The camp's population increased significantly after about 23 000 people fleeing fighting in Deir Az Zor between the Islamic State of Iraq and the Levant (ISIL, also known as ISIS) group and the US-backed Syrian Democratic Forces alliance have arrived at al-Hol camp during the period, WHO said on Thursday.

"The situation in al-Hol camp is heartbreaking. Children are dying from hypothermia as their families flee to safety," Elizabeth Hoff, WHO representative in Syria, said in a statement.

The United Nations agency appealed for unhindered access to the camp, saying the situation has become "critical" for 33 000 people, mainly women and children, now living in bitterly cold winter conditions.

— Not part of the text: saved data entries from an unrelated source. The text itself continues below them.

Lemma run_session_ok pre rand a n r cs ins s :
  kept a n r cs rand s → session_inv pre rand a n r cs →
  (run_session ins s).1 ≠ Panic ∧ session_weak (pre ++ ins) rand (run_session ins s).2.
Proof.
  revert pre a n r cs s. induction ins as [|i ins IH]; intros pre a n r cs s Hs Hi.
  { rewrite app_nil_r. split; [done|]. by eapply inv_weak. }
  cbn [run_session]. destruct (session_step_ok pre rand a n r cs i s Hs Hi) as (H1 & H2 & H3).
  destruct (session_step i s) as [[[]|e|] s']; cbn in *; [|split; [done|]|done].
  - destruct H3 as (a' & n' & r' & cs' & Hs' & Hi'); [done|].
    destruct (IH (pre ++ [i]) a' n' r' cs' s' Hs' Hi') as [H4 H5]. split; [done|]. by rewrite <-app_assoc in H5.
  - destruct H2 as (a' & n' & r' & cs' & Hs' & [Hf1 Hf2] & Hr & Ho). exists a', n', r', cs'. split_and!; try done.
    split; [done|]. intros Hok. destruct (Hf2 Hok) as (k & m & Hm & Hp). exists k, m. split; [|done].
    unfold received in *. revert Hm. rewrite !elem_of_app, !elem_of_cons.
    intros [?|[?|[]%not_elem_of_nil]]; auto.
Qed.

Lemma pre_start_kept t w :
  sw_log w = [] →
  kept (if ns_is_server self then AsServer server_init else AsClient client_init) None ReadyOpen [] (sw_rand w)
    (session_pre_start t w).
Proof.
  intros Hw. unfold session_pre_start.
  assert (kept (if ns_is_server self then AsServer server_init else AsClient client_init) None ReadyOpen [] (sw_rand w)
    (mkState (Some t) false false false None (ns_connection_id self)
      (if ns_is_server self then AsServer server_init else AsClient client_init) ReadyOpen ∅ ∅, w)) as Hs.
  { split; cbn; rewrite ?Hw; try done.
    - by intros ? ? ? ?%not_elem_of_nil.
    - right. split; [done|]. by intros e ?%not_elem_of_nil. }
  destruct (ns_is_server self); cbn [negb when]; [done|]. by apply P_tcp_send.
Qed.

Lemma session_runs t w ins :
  sw_log w = [] →
  (run_session ins (session_pre_start t w)).1 ≠ Panic ∧
  session_weak ins (sw_rand w) (run_session ins (session_pre_start t w)).2.
Proof.
  intros Hw. eapply (run_session_ok []); [by apply pre_start_kept|].
  destruct (ns_is_server self) eqn:E; split; try done; (split; [|done]); by left.
Qed.

(** C36: a session does nothing for a peer that has not proved that it knows the cookie.  Whatever the peer
    sends and whatever happens on the node: no local actor receives a message, no remote actor is spawned
    or stopped, no process group changes and no connection is opened unless the session is authenticated;
    it is authenticated only when the digest of the cookie with a challenge this session had drawn was
    received; and a message from the peer reaches a local actor only if the actor supports remoting and
    the peer had been told about it. *)
Theorem session_trust (t : ActorId) (w : SessionWorld) (ins : list session_in) :
  sw_log w = [] →
  let s := (run_session ins (session_pre_start t w)).2 in
  (∀ e, e ∈ sw_log s.2 → trusted e = true → auth_is_ok (auth s.1) = true) ∧
  (auth_is_ok (auth s.1) = true → ∃ k m, received ins m ∧
     proves (ns_is_server self) (challenge_digest sha256 (ns_cookie self) (sw_rand w k)) m) ∧
  (∀ to a m, LocalSend to a m ∈ sw_log s.2 → supports_remoting a = true ∧ announced to (sw_log s.2)).
Proof.
  intros Hw s. destruct (session_runs t w ins Hw) as [_ (a & n & r & cs & Hs & [_ Hf] & Hr & _)]. fold s in Hs.
  rewrite (k_auth _ _ _ _ _ _ Hs), <-Hr. split_and!; [|done|apply (k_local _ _ _ _ _ _ Hs)].
  intros e He Ht. destruct (k_trust _ _ _ _ _ _ Hs) as [?|[_ Hn]]; [done|]. by rewrite Hn in Ht.
Qed.

(** A session reports to the node server in the order the server relies on.  No handler panics - the
    point marked unreachable is -, and the server is told at most once each, in this order: the name of the
    peer, that the session is authenticated, that it is ready; a session is reported authenticated only
    when its peer is known by a name other than this node's own. *)
Theorem session_reports_in_order (t : ActorId) (w : SessionWorld) (ins : list session_in) :
  sw_log w = [] →
  let '(r, s) := run_session ins (session_pre_start t w) in
  r ≠ Panic ∧ orderly (name s.1) (casts (sw_log s.2)).
Proof.
  intros Hw. destruct (session_runs t w ins Hw) as [Hp (a & n & r & cs & Hs & _ & _ & Ho)].
  destruct (run_session ins (session_pre_start t w)) as [res s]. cbn in *. split; [done|].
  by rewrite (k_name _ _ _ _ _ _ Hs), (k_casts _ _ _ _ _ _ Hs).
Qed.
End session.

(** A peer is authenticated, told about the one local actor, synchronised, and sends that actor a message. *)
Definition sample_cell : ActorCell := mkCell (Local 7) (Some "job"%string) 0.
Definition sample_world : SessionWorld :=
  mkSW (λ k, N.of_nat (100 + k)) (λ _, Some NoOtherConnection) (λ _, true) (λ _, Some []) (λ _, [sample_cell])
    (λ _, [("scope"%string, "group"%string, [sample_cell])])
    (λ _ p, if bool_decide (p = 7%N) then Some sample_cell else None) (λ _, None) (λ _, true) (λ _, 0) 0 [].
Definition sample_session : NodeSession :=
  NodeSession_new (Local 1) 0 true "cookie" (mkName "here" None "here:1" 0) Transitive 0.
Definition sample_ins : list session_in :=
  (λ m, InMessage (MessageReceived (Some m))) <$>
    [NNode (Some (NodeCast 7 [] "early" None));
     NAuth (Some (MName (mkName "there" None "there:1" 9)));
     NAuth (Some (MClientChallenge 5 (challenge_digest id "cookie" 103)));
     NControl (Some CReady);
     NNode (Some (NodeCast 7 [] "v" None));
     NNode (Some (NodeCast 8 [] "v" None))].

Abbreviation sample_run :=
  (run_session id (λ _, true) (λ _, None) sample_session sample_ins (session_pre_start sample_session (Local 2) sample_world)).

Lemma session_trust_witness :
  sw_log sample_world = [] ∧ auth_is_ok (auth sample_run.2.1) = true ∧
  omap (λ e, match e with LocalSend to a m => Some (to, a, m) | _ => None end) (sw_log sample_run.2.2) =
    [(7%N, sample_cell, SCast "v" [] None)] ∧
  ∃ k m, received sample_ins m ∧
    proves (ns_is_server sample_session) (challenge_digest id (ns_cookie sample_session) (sw_rand sample_world k)) m.
Proof.
  assert (sw_log sample_world = []) as Hw by done.
  assert (auth_is_ok (auth sample_run.2.1) = true) as Ha by (vm_compute; reflexivity).
  split_and!; [done|done|by vm_compute|].
  pose proof (session_trust id (λ _, true) (λ _, None) sample_session (Local 2) sample_world sample_ins Hw) as H.
  cbv zeta in H. exact (proj1 (proj2 H) Ha).
Defined.

Lemma session_reports_in_order_witness :
  sw_log sample_world = [] ∧
  casts (sw_log sample_run.2.2) =
    [UpdateSession (Local 1) (mkName "there" None "there:1" 9); ConnectionAuthenticated (Local 1); ConnectionReady (Local 1)] ∧
  sample_run.1 ≠ Panic.
Proof.
  assert (sw_log sample_world = []) as Hw by done.
  split_and!; [done|by vm_compute|].
  pose proof (session_reports_in_order id (λ _, true) (λ _, None) sample_session (Local 2) sample_world sample_ins Hw) as H.
  destruct sample_run as [r s]. exact (proj1 H).
Defined.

Many displaced had walked for days or travelled in open trucks, arriving malnourished and exhausted following "years of deprivation" living under control of ISIL, it said.

"Thousands of new arrivals have been forced to spend several nights in the camp's open-air reception and screening areas, without tents, blankets or heating," the WHO added.

WHO-supported teams are working in the camp to screen new arrivals, support vaccination and refer severely malnourished children to a hospital in al-Hasakah, it said.

"Humanitarian access to the camp and surrounding roads is hampered by bureaucratic obstacles and security constraints," it added, appealing to all parties to provide unhindered access for life-saving aid.

"The situation in the camp is now critical. Its population has tripled in size (from 10 000 to almost 33 000 people) in less than two months," it said.